Lelaki itu kaget, “Ah, mana mungkin, Buya! Di Makkah saja ada, apalagi di Amerika!”
Buya menatapnya dengan teduh dan berkata bijak, “Nak, kita ini hanya akan dipertemukan dengan apa yang kita cari. Jika yang kita cari adalah keburukan, maka keburukanlah yang akan kita temukan, bahkan di tempat paling suci sekalipun. Tapi jika yang kita cari adalah kebaikan, maka kebaikanlah yang akan kita temukan bahkan di tempat yang paling .”
Kalimat sederhana itu dalam sekali. Makkah tak berubah yang berubah adalah mata dan hati orang yang memandangnya. Bila yang dicari dosa, dosa pun tampak di depan mata. Tapi bila yang dicari cahaya, di mana pun akan ditemukan cahaya.
Media sosial, pada dasarnya, hanyalah cermin besar dari diri kita. Kalau kita suka hal remeh, dangkal, dan sensasional, algoritma akan rajin menyajikan hal-hal itu. Tapi kalau kita suka kajian, ilmu, dan kebaikan, ajaibnya…...... timeline kita akan dipenuhi kebaikan.
Algoritma bekerja seperti pelayan setia, ia memberi apa yang sering kita minta. Masalahnya, kita sering tak sadar apa yang sebenarnya kita minta. Dan di sinilah jeratnya. Semakin sering kita klik hal yang sia-sia, semakin dalam kita ditarik ke lubang yang sama. Seolah-olah dunia ini cuma berisi konten bodoh, padahal kita sendiri yang menanamkan bibitnya di ladang algoritma.
Sebenarnya bukan hanya dunia digital yang begitu. Kehidupan juga punya algoritma sendiri.
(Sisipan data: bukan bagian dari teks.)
(** The weight of a position depends on its parity only. *)
Lemma luhnSumFrom_parity (ds : list Z) (p q : nat) :
  Nat.odd p = Nat.odd q -> luhnSumFrom p ds = luhnSumFrom q ds.
Proof.
  revert p q. induction ds as [|x ds IH]; intros p q Hpq; cbn [luhnSumFrom]; [reflexivity |].
  unfold luhnWeighted. rewrite Hpq. f_equal.
  apply IH. rewrite !Nat.odd_succ, <- !Nat.negb_odd, Hpq. reflexivity.
Qed.

(** One step of the loop on a digit: the weight of the specification,
    at an odd position when [alternate] is set. *)
Lemma luhnDigit_weighted (number : string) (i : nat) (alternate : bool) (b : ascii) :
  String.get i number = Some b -> Go.isDigit b = true ->
  luhnDigit number i alternate = luhnWeighted (Nat.b2n alternate) (Go.digitVal b).
Proof.
  intros Hget Hb. unfold luhnDigit, Go.byteAt. rewrite Hget, Atoi_stringOfByte, Hb.
  pose proof (digitVal_range b Hb) as Hr.
  unfold luhnWeighted. destruct alternate; cbn [Nat.b2n Nat.odd Nat.even negb]; [| reflexivity].
  cbv zeta. rewrite Z.gtb_ltb, (Z.mul_comm (Go.digitVal b) 2).
  rewrite Z.rem_mod_nonneg by lia. reflexivity.
Qed.

(** The loop, run over the first [k] bytes from the last of them
    down, adds to [sum] the weighted digits of these bytes. *)
Lemma luhnLoop_sum (number : string) (k : nat) (alternate : bool) (sum : Z) :
  (k <= String.length number)%nat -> allDigits number = true ->
  luhnLoop number k alternate sum =
    sum + luhnSumFrom (Nat.b2n alternate) (rev (firstn k (digitsOf number))).
Proof.
  intros Hk Hall. revert alternate sum.
  induction k as [|i IH]; intros alternate sum; cbn [luhnLoop].
  - cbn. lia.
  - destruct (nth_error (list_ascii_of_string number) i) as [b|] eqn:Hnth.
    2:{ apply nth_error_None in Hnth. rewrite length_list_ascii_of_string in Hnth. lia. }
    assert (Hb : Go.isDigit b = true).
    { unfold allDigits in Hall. rewrite forallb_forall in Hall.
      apply Hall. eapply nth_error_In; exact Hnth. }
    assert (Hds : nth_error (digitsOf number) i = Some (Go.digitVal b)).
    { unfold digitsOf. rewrite nth_error_map, Hnth. reflexivity. }
    rewrite (firstn_succ_nth_error _ _ _ Hds), rev_app_distr.
    cbn [rev app luhnSumFrom].
    rewrite IH by lia.
    rewrite (luhnDigit_weighted number i alternate b) by (rewrite ?get_nth_error; assumption).
    rewrite (luhnSumFrom_parity _ (Nat.b2n (negb alternate)) (S (Nat.b2n alternate)))
      by (destruct alternate; reflexivity).
    lia.
Qed.

(** C7.  On a number of 13 to 19 digits [validateLuhn] is true exactly
    when the Luhn sum of the specification (digits scanned from the
    right, every second one doubled starting with the second from the
    right, a doubled digit above 9 replaced by its value modulo 10 plus
    1) is a multiple of 10; on a number whose length is outside 13..19
    it is false. *)
Theorem validateLuhn_spec (c : Card) :
  (13 <= Go.len (Number c) <= 19 -> allDigits (Number c) = true ->
   (validateLuhn c = true <-> (10 | luhnSum (Number c)))) /\
  (Go.len (Number c) < 13 \/ 19 < Go.len (Number c) -> validateLuhn c = false).
Proof.
  unfold validateLuhn. split.
  - intros Hlen Hall.
    destruct (Go.len (Number c) <? 13) eqn:H1; [apply Z.ltb_lt in H1; lia |].
    destruct (Go.len (Number c) >? 19) eqn:H2;
      [rewrite Z.gtb_ltb in H2; apply Z.ltb_lt in H2; lia |].
    cbn [orb].
    rewrite luhnLoop_sum by (auto with arith).
    cbn [Nat.b2n]. rewrite Z.add_0_l.
    replace (firstn (String.length (Number c)) (digitsOf (Number c)))
      with (digitsOf (Number c)).
    2:{ symmetry. apply firstn_all2. unfold digitsOf.
        rewrite length_map, length_list_ascii_of_string. apply Nat.le_refl. }
    fold (luhnSum (Number c)).
    rewrite Z.eqb_eq. apply Z.rem_divide. discriminate.
  - intros [H | H].
    + apply Z.ltb_lt in H. rewrite H. reflexivity.
    + apply Z.ltb_lt in H. rewrite Z.gtb_ltb, H, orb_true_r. reflexivity.
Qed.

(** The Dankort test number, of 16 digits, passes; "0000000000", of 10
    digits, is refused. *)
Lemma validateLuhn_spec_witness :
  validateLuhn (mkCard "" "5019717010103742" 11 2020 "1234") = true /\
  validateLuhn (mkCard "" "0000000000" 11 2020 "1234") = false.
Proof.
  split.
  - apply (proj1 (validateLuhn_spec (mkCard "" "5019717010103742" 11 2020 "1234"))).
    + cbn. lia.
    + reflexivity.
    + exists 5. reflexivity.
  - apply (proj2 (validateLuhn_spec (mkCard "" "0000000000" 11 2020 "1234"))).
    left. cbn. lia.
Defined.

(** * Further properties of the package *)

(** ** When [Validate] returns *)

(** On a number shorter than three bytes the places 3 to 6 of
    [ccDigits] are left at 0. *)
Lemma at_fillDigits_short (number : string) (k : nat) :
  (String.length number < 3)%nat -> (3 <= k <= 6)%nat ->
  at_ (fillDigits number) k = 0.
Proof.
  intros Hlen Hk. rewrite at_fillDigits by lia.
  destruct (k - 1 <? String.length number)%nat eqn:H; [| reflexivity].
  apply Nat.ltb_lt in H. lia.
Qed.

(** On such a number only the two-digit tests of the cases before
    Maestro can hold. *)
Lemma beforeMaestro_short (number : string) :
  (String.length number < 3)%nat ->
  (beforeMaestro (fillDigits number) (Go.len number) = None /\
   caseMaestroHead (fillDigits number) = false) <->
  ~ In (at_ (fillDigits number) 2) [34; 36; 37; 38; 39; 62; 65].
Proof.
  intros Hlen.
  assert (H3 := at_fillDigits_short number 3 Hlen ltac:(lia)).
  assert (H4 := at_fillDigits_short number 4 Hlen ltac:(lia)).
  assert (H6 := at_fillDigits_short number 6 Hlen ltac:(lia)).
  assert (Hcc : (Go.len number <=? 14) = true) by (apply Z.leb_le; unfold Go.len; lia).
  unfold beforeMaestro, caseElo, caseCabal, caseHipercard, caseAmericanExpress,
    caseBankcard, caseChinaUnionPay, caseDinersClubCarteBlanche,
    caseDinersClubEnroute, caseDinersClubInternational, caseDiscover,
    caseInterPayment, caseInstaPayment, caseMaestroHead.
  rewrite H3, H4, H6, Hcc. cbn [Z.eqb Z.geb Z.leb Z.compare Pos.compare Pos.compare_cont
                                 orb andb Pos.eqb].
  generalize (at_ (fillDigits number) 2). intros x. cbn [In].
  destruct (x =? 34) eqn:E34; [apply Z.eqb_eq in E34; split; [intros [H _]; discriminate | intros H; exfalso; apply H; lia] |].
  destruct (x =? 37) eqn:E37; [apply Z.eqb_eq in E37; split; [intros [H _]; discriminate | intros H; exfalso; apply H; lia] |].
  destruct (x =? 62) eqn:E62; [apply Z.eqb_eq in E62; split; [intros [H _]; discriminate | intros H; exfalso; apply H; lia] |].
  destruct (x =? 36) eqn:E36; [apply Z.eqb_eq in E36; split; [intros [H _]; discriminate | intros H; exfalso; apply H; lia] |].
  destruct (x =? 38) eqn:E38; [apply Z.eqb_eq in E38; split; [intros [H _]; discriminate | intros H; exfalso; apply H; lia] |].
  destruct (x =? 39) eqn:E39; [apply Z.eqb_eq in E39; split; [intros [H _]; discriminate | intros H; exfalso; apply H; lia] |].
  destruct (x =? 65) eqn:E65; [apply Z.eqb_eq in E65; split; [intros [H _]; discriminate | intros H; exfalso; apply H; lia] |].
  apply Z.eqb_neq in E34, E37, E62, E36, E38, E39, E65.
  cbn. split; [intros _; lia | intros _; split; reflexivity].
Qed.

(** [Validate] panics exactly when the classifier does. *)
Lemma Validate_Panicked_iff_classifier (now : Time.Time) (c : Card) :
  Validate now c = Panicked <-> determineCardType c = Panicked.
Proof.
  split.
  - intros H. destruct (determineCardType c) as [r|] eqn:Hdet; [| reflexivity].
    destruct (Validate_returns_of_classified now c r Hdet) as [v Hv].
    rewrite Hv in H. discriminate.
  - intros Hdet. unfold Validate.
    destruct (Go.len (Type_ c) =? 0).
    + rewrite Hdet. reflexivity.
    + cbn [bind]. cbv beta iota zeta. unfold validCardNumber. rewrite Hdet. reflexivity.
Qed.

(** X1.  [Validate] panics, instead of returning a [Validation],
    exactly on the cards whose [Number] has fewer than three bytes and
    whose two-digit prefix is none of 34, 36, 37, 38, 39, 62 and 65 (the
    prefixes that a case before Maestro takes on so short a number);
    the other fields and the time play no part. *)
Theorem Validate_panics_iff (now : Time.Time) (c : Card) :
  Validate now c = Panicked <->
  (String.length (Number c) < 3)%nat /\
  ~ In (at_ (fillDigits (Number c)) 2) [34; 36; 37; 38; 39; 62; 65].
Proof.
  rewrite Validate_Panicked_iff_classifier, determineCardType_panics_iff.
  split.
  - intros (Hlen & Hb & Hh). split; [exact Hlen |].
    apply beforeMaestro_short; [exact Hlen | split; assumption].
  - intros (Hlen & Hnot). split; [exact Hlen |].
    apply beforeMaestro_short; assumption.
Qed.

(** ** What the classifier returns *)

(** The cases before Maestro never give [Unknown] nor [Maestro]. *)
Lemma beforeMaestro_Some (d : digits) (ccLen : Z) (t : cardType) :
  beforeMaestro d ccLen = Some t -> t <> Unknown /\ t <> Maestro.
Proof.
  unfold beforeMaestro.
  repeat match goal with
         | |- context [if ?b then _ else _] => destruct b
         end;
    intros H; inversion H; split; discriminate.
Qed.

(** Without an error the cases after Maestro give a card type that is
    neither [Unknown] nor [Maestro]. *)
Lemma afterMaestro_inv (d : digits) (t : cardType) (err : error) :
  afterMaestro d = (t, err) ->
  (err = None /\ t <> Unknown /\ t <> Maestro) \/
  (err = Some "unknown creditcard type" /\ t = Unknown).
Proof.
  unfold afterMaestro.
  repeat match goal with
         | |- context [if ?b then _ else _] => destruct b
         end;
    intros H; inversion H;
    solve [left; repeat split; discriminate | right; split; reflexivity].
Qed.

(** X2.  The classifier returns the card type [Unknown] exactly when
    it returns an error, and its only error text is "unknown creditcard
    type": a card type other than [Unknown] never comes with an error. *)
Theorem determineCardType_Unknown_iff_error (c : Card) (t : cardType) (err : error) :
  determineCardType c = Returned (t, err) ->
  (t = Unknown <-> err = Some "unknown creditcard type") /\
  (t <> Unknown <-> err = None).
Proof.
  unfold determineCardType.
  destruct (beforeMaestro _ _) as [t0|] eqn:Hb.
  { intros H; inversion H; subst t0 err. apply beforeMaestro_Some in Hb.
    destruct Hb as [Hu _]. repeat split; try discriminate; try tauto. }
  destruct (caseMaestroHead _).
  { intros H; inversion H. repeat split; discriminate. }
  destruct (Go.sliceTo _ _) as [first3|]; cbn [bind]; [| discriminate].
  destruct (caseMaestroTail _ _).
  { intros H; inversion H. repeat split; discriminate. }
  intros H; inversion H as [Ha]. apply afterMaestro_inv in Ha.
  destruct Ha as [(-> & Hu & _) | (-> & ->)].
  - repeat split; try discriminate; tauto.
  - repeat split; try discriminate; tauto.
Qed.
Siapa teman kita, apa yang kita dengar, bacaan apa yang kita konsumsi, semua akan membentuk “feed” kehidupan kita.
Kalau kita bergaul dengan orang yang suka maksiat, kita akan terbiasa dengan itu. Tapi kalau kita berteman dengan orang shaleh, orang berilmu, orang yang menjaga lisannya, maka kita akan terpengaruh kebaikan mereka. Lingkar pertemanan adalah algoritma kehidupan: siapa yang kamu dekatkan, dialah yang akan paling sering “muncul” dalam hidupmu.
Kita Mau Jadi Apa?
Di media sosial, kita punya dua pilihan: 1). Jadi korban algoritma, yang diseret oleh klik dan scroll tanpa sadar. 2). Atau jadi pencipta algoritma, yang sadar memilih apa yang dilihat, dibaca, dan disebarkan.
Yang pertama selalu mengeluh, “kok medsos isinya makin rusak.” Yang kedua tersenyum, “nggak juga, di timeline saya malah banyak ilmu.” Maka, sebelum menyalahkan platform, tanyakan dulu pada diri: “Apa yang sebenarnya aku cari di dunia maya ini?”
Cerita Pak Guru tadi membawa kita pada satu kesimpulan, bahwa dunia tidak kotor yang kotor adalah cara kita melihatnya. Media sosial bukan sampah yang menjadikannya sampah adalah tangan-tangan kita sendiri. Karena itu, mari kita pilih teman, konten, dan arah hidup dengan sadar. Klik yang baik, ikuti yang baik, sebarkan yang baik. Biarkan algoritma hidupmu mendukung imanmu, bukan menjeratnya. “Manusia akan selalu menemukan apa yang ia cari.”
Jadi, yuk…...mulai sekarang, scroll dengan sadar. Jadikan timeline kita taman ilmu, bukan tempat sampah.
***
Aha. Algoritma ini berasal dari nama ilmuan Muslim Alhawarizmi.